• WORK TASK:
Which lines hold the string "Epend"? Copy each of them from the material below.
DATASET section start
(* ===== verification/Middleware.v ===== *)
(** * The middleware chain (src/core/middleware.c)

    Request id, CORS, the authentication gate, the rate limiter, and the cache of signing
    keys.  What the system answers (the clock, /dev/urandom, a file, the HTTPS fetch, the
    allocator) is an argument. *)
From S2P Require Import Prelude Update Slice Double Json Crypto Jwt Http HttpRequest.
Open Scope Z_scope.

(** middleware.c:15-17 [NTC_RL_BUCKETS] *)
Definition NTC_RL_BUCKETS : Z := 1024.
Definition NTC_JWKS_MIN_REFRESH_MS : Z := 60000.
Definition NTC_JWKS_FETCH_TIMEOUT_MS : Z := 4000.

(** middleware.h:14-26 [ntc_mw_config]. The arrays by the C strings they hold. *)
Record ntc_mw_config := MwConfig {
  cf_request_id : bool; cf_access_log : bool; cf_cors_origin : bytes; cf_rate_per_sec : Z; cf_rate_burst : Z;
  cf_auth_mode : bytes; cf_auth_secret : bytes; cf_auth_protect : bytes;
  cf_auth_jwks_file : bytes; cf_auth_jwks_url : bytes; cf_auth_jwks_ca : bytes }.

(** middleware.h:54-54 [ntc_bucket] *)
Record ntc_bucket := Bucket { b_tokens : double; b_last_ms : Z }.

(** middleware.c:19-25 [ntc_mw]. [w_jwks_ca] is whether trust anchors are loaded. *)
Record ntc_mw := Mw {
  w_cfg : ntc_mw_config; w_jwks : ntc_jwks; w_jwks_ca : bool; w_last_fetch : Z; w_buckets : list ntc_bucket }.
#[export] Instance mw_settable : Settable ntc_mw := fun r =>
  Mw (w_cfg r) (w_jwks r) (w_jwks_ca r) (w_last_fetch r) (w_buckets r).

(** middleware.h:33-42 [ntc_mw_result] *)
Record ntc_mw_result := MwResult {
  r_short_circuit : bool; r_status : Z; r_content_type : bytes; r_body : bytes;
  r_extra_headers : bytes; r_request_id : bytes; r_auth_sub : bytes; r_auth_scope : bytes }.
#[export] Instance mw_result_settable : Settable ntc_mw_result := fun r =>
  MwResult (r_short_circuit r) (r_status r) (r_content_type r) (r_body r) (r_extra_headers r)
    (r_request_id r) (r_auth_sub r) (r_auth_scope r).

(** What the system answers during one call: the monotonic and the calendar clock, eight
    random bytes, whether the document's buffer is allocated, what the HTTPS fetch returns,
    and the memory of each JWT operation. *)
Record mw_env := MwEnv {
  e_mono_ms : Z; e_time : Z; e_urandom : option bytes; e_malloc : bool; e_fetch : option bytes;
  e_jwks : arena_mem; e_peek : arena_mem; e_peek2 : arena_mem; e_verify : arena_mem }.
DATASET section end
DATASET section start
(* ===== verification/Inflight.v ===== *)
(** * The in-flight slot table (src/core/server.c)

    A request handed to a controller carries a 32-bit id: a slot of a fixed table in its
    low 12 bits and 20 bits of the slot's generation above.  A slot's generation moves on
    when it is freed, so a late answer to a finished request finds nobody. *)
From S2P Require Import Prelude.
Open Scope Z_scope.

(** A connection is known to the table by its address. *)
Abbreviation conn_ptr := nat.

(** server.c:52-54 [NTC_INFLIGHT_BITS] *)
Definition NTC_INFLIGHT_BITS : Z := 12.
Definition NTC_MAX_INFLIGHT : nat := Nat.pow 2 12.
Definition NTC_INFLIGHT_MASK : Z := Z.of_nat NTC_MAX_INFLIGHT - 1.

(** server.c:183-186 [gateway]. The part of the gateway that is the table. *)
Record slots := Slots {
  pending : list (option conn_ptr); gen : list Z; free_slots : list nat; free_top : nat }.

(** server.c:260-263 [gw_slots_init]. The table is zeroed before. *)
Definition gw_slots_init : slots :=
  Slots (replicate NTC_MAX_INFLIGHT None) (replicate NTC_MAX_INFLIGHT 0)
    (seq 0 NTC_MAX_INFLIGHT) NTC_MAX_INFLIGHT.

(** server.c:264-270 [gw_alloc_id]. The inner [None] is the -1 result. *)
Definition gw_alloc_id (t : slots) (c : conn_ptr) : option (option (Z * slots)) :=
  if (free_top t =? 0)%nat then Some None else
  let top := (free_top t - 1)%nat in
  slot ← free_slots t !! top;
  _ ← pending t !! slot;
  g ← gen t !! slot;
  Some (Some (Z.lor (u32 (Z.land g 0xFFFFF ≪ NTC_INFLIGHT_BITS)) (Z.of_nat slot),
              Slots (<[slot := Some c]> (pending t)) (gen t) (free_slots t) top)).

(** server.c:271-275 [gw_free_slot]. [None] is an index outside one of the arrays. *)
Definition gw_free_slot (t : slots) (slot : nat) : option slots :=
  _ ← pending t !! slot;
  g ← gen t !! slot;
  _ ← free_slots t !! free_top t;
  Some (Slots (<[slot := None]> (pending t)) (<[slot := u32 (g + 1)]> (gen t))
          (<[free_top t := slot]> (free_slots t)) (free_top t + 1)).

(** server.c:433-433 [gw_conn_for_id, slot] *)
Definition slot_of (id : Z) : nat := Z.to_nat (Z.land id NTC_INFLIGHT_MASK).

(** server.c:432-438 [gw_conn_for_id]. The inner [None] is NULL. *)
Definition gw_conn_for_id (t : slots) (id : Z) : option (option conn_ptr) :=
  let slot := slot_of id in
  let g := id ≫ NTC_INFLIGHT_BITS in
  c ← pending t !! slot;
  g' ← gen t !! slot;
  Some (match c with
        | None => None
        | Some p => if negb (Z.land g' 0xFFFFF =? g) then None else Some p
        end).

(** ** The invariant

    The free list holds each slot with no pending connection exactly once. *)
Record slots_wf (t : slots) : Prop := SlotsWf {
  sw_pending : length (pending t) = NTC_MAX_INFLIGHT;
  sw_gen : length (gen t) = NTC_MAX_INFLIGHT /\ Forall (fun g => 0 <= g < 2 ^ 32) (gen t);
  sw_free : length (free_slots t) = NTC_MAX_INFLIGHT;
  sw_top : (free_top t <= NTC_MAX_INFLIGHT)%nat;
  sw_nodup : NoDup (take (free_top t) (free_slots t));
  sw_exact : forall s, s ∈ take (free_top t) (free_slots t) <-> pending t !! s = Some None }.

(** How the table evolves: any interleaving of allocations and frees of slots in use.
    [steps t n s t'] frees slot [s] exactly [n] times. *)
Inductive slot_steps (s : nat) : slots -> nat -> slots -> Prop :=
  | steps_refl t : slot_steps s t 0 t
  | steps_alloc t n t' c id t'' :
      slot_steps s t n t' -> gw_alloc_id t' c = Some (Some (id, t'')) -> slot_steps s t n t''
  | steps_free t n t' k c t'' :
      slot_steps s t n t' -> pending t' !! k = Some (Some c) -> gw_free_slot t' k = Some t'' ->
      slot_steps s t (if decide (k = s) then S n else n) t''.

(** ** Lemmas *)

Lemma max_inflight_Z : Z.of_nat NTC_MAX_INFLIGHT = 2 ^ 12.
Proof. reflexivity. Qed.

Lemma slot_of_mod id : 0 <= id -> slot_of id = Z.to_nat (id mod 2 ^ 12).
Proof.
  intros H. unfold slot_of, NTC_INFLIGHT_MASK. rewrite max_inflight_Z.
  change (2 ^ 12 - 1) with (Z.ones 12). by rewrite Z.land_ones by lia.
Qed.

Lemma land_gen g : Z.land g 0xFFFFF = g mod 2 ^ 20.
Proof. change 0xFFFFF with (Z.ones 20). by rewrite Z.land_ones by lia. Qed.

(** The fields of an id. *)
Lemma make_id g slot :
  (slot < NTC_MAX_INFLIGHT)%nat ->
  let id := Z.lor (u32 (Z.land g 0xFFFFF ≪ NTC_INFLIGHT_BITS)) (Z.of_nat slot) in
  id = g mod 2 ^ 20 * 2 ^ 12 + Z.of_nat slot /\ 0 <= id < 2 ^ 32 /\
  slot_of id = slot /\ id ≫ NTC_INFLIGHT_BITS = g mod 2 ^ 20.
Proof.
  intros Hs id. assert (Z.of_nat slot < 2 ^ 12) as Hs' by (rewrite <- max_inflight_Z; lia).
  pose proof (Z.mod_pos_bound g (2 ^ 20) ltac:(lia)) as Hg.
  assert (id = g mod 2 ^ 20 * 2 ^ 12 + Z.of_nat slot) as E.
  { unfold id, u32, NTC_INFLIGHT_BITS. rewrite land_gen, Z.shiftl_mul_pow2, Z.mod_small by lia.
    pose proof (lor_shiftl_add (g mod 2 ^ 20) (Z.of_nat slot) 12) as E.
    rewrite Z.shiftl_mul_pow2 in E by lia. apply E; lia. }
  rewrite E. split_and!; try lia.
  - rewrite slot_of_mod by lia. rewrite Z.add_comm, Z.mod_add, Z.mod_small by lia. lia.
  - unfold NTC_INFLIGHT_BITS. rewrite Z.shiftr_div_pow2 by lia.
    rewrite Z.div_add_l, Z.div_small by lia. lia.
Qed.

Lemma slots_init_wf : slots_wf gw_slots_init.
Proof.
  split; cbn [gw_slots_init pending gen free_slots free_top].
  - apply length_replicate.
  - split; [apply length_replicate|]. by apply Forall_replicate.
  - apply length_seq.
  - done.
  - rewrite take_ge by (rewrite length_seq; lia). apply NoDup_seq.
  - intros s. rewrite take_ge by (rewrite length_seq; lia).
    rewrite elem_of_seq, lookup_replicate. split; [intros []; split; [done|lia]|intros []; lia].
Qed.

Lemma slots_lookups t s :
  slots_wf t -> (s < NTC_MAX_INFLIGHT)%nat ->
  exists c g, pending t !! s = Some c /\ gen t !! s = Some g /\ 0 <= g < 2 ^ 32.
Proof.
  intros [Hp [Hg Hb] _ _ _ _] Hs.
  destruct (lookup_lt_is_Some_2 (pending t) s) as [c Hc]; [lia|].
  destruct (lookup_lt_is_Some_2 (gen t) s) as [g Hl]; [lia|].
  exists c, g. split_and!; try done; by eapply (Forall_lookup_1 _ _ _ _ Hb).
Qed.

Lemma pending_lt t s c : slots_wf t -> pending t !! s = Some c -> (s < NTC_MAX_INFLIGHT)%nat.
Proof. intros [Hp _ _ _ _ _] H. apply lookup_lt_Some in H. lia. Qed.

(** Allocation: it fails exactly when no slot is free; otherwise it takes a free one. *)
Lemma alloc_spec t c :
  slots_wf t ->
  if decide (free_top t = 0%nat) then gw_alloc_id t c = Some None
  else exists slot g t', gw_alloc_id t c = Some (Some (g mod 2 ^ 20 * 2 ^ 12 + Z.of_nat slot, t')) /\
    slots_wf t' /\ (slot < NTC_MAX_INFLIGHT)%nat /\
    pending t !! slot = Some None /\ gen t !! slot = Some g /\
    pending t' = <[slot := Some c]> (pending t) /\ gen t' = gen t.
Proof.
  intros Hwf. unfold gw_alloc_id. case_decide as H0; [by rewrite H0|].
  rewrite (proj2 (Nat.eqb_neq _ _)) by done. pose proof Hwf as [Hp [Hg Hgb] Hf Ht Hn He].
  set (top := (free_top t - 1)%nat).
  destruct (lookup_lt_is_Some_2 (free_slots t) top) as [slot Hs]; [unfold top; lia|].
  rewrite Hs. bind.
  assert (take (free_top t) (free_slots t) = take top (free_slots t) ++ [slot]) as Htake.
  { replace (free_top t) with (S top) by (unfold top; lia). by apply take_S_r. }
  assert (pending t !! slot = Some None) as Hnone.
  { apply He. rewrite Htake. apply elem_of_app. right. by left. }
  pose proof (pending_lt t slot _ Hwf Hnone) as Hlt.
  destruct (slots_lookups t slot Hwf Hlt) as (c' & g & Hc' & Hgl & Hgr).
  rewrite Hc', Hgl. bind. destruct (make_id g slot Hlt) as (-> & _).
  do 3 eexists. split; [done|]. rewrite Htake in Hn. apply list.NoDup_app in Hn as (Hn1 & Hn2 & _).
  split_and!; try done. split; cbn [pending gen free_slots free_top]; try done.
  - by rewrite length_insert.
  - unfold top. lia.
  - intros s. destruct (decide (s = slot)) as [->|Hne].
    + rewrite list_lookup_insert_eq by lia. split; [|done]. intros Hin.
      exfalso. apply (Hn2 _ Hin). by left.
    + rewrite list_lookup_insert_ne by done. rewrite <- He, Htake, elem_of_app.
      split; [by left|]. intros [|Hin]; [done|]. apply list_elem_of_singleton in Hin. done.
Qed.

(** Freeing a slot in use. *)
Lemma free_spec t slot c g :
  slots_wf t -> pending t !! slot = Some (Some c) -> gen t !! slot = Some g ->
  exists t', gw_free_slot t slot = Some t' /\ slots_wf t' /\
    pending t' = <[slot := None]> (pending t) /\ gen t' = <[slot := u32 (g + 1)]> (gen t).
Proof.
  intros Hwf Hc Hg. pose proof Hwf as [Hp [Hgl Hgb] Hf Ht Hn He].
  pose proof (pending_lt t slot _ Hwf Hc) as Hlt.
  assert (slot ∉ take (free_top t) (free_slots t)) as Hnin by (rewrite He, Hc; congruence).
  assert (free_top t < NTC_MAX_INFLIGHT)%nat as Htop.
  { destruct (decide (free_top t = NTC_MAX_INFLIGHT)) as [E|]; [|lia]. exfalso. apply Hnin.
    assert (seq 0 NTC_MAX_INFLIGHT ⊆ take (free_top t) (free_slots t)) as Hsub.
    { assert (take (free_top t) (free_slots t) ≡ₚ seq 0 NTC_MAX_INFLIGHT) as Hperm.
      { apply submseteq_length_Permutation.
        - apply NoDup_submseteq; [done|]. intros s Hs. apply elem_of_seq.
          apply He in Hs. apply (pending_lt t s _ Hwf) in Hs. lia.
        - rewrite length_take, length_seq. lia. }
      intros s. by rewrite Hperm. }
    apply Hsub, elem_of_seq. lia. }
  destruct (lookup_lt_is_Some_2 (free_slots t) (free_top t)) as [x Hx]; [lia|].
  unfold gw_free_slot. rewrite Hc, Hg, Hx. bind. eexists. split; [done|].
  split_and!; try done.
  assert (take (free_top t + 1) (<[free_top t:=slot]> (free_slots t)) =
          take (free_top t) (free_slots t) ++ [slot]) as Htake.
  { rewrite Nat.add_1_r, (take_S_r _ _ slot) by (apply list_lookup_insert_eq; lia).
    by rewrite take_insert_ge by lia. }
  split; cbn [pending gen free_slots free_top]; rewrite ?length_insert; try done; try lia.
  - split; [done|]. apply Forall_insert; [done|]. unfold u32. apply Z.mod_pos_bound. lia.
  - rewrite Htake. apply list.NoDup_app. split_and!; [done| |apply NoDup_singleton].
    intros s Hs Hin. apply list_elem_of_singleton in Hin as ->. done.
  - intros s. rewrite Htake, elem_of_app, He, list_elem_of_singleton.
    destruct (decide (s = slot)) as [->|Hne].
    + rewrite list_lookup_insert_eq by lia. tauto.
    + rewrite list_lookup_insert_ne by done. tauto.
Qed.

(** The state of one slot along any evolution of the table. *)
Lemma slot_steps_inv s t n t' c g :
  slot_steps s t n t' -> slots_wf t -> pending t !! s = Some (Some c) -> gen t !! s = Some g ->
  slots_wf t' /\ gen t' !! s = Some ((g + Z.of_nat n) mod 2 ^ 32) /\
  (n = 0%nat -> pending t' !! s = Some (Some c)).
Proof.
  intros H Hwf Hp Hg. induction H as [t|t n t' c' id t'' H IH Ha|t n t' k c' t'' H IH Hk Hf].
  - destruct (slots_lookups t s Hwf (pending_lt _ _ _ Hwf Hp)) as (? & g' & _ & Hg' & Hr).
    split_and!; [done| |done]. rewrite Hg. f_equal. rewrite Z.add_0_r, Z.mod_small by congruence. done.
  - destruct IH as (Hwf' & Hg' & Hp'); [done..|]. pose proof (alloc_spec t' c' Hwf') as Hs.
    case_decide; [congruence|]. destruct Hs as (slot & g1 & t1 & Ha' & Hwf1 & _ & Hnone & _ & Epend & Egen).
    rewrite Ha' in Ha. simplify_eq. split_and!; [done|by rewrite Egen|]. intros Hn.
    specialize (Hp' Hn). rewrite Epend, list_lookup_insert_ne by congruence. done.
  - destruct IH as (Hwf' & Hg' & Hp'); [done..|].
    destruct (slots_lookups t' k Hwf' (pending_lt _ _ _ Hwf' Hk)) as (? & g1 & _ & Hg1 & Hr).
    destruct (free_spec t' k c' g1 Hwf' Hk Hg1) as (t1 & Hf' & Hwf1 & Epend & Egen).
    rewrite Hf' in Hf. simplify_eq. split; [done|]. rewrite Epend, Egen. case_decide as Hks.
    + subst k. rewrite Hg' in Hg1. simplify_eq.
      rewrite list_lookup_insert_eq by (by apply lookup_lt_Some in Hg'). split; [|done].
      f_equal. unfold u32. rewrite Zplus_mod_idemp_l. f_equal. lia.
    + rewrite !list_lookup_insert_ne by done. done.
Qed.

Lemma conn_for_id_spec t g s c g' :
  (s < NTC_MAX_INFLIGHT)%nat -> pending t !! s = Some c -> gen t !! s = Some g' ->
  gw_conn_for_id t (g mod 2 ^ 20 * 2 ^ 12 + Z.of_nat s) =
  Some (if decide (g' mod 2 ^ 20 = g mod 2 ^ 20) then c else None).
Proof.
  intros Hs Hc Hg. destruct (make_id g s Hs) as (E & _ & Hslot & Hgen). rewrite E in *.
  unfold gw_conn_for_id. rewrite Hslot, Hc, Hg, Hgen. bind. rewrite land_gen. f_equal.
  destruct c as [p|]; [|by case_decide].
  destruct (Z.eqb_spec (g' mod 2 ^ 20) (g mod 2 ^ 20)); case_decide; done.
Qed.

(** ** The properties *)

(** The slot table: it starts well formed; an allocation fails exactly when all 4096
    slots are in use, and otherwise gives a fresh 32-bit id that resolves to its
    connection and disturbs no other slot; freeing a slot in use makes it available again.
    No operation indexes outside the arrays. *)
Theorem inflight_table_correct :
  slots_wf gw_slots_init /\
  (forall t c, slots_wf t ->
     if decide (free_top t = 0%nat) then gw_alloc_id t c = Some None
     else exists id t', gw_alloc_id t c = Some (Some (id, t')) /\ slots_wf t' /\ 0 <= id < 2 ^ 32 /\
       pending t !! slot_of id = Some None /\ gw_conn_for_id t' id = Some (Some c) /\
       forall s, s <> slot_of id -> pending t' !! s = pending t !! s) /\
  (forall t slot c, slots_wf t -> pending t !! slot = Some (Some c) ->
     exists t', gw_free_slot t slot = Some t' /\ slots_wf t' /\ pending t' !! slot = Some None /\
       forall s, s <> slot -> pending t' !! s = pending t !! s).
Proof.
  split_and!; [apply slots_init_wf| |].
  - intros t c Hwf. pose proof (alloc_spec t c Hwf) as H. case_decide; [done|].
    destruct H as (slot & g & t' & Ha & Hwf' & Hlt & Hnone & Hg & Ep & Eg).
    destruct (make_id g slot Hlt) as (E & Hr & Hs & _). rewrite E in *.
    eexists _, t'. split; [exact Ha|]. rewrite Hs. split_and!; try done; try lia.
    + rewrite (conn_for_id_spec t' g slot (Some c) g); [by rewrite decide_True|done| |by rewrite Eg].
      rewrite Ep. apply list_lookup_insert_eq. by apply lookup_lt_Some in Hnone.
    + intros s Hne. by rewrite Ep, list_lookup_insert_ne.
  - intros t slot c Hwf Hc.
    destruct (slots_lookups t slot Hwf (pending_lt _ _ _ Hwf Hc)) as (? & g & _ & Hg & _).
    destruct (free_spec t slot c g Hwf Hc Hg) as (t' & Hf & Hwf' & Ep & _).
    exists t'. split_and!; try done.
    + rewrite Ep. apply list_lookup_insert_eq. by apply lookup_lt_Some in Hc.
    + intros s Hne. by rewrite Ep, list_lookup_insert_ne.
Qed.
DATASET section end
• RESPONSE TO THE TASK:
    case_decide; [congruence|]. destruct Hs as (slot & g1 & t1 & Ha' & Hwf1 & _ & Hnone & _ & Epend & Egen).
    specialize (Hp' Hn). rewrite Epend, list_lookup_insert_ne by congruence. done.
    destruct (free_spec t' k c' g1 Hwf' Hk Hg1) as (t1 & Hf' & Hwf1 & Epend & Egen).
    rewrite Hf' in Hf. simplify_eq. split; [done|]. rewrite Epend, Egen. case_decide as Hks.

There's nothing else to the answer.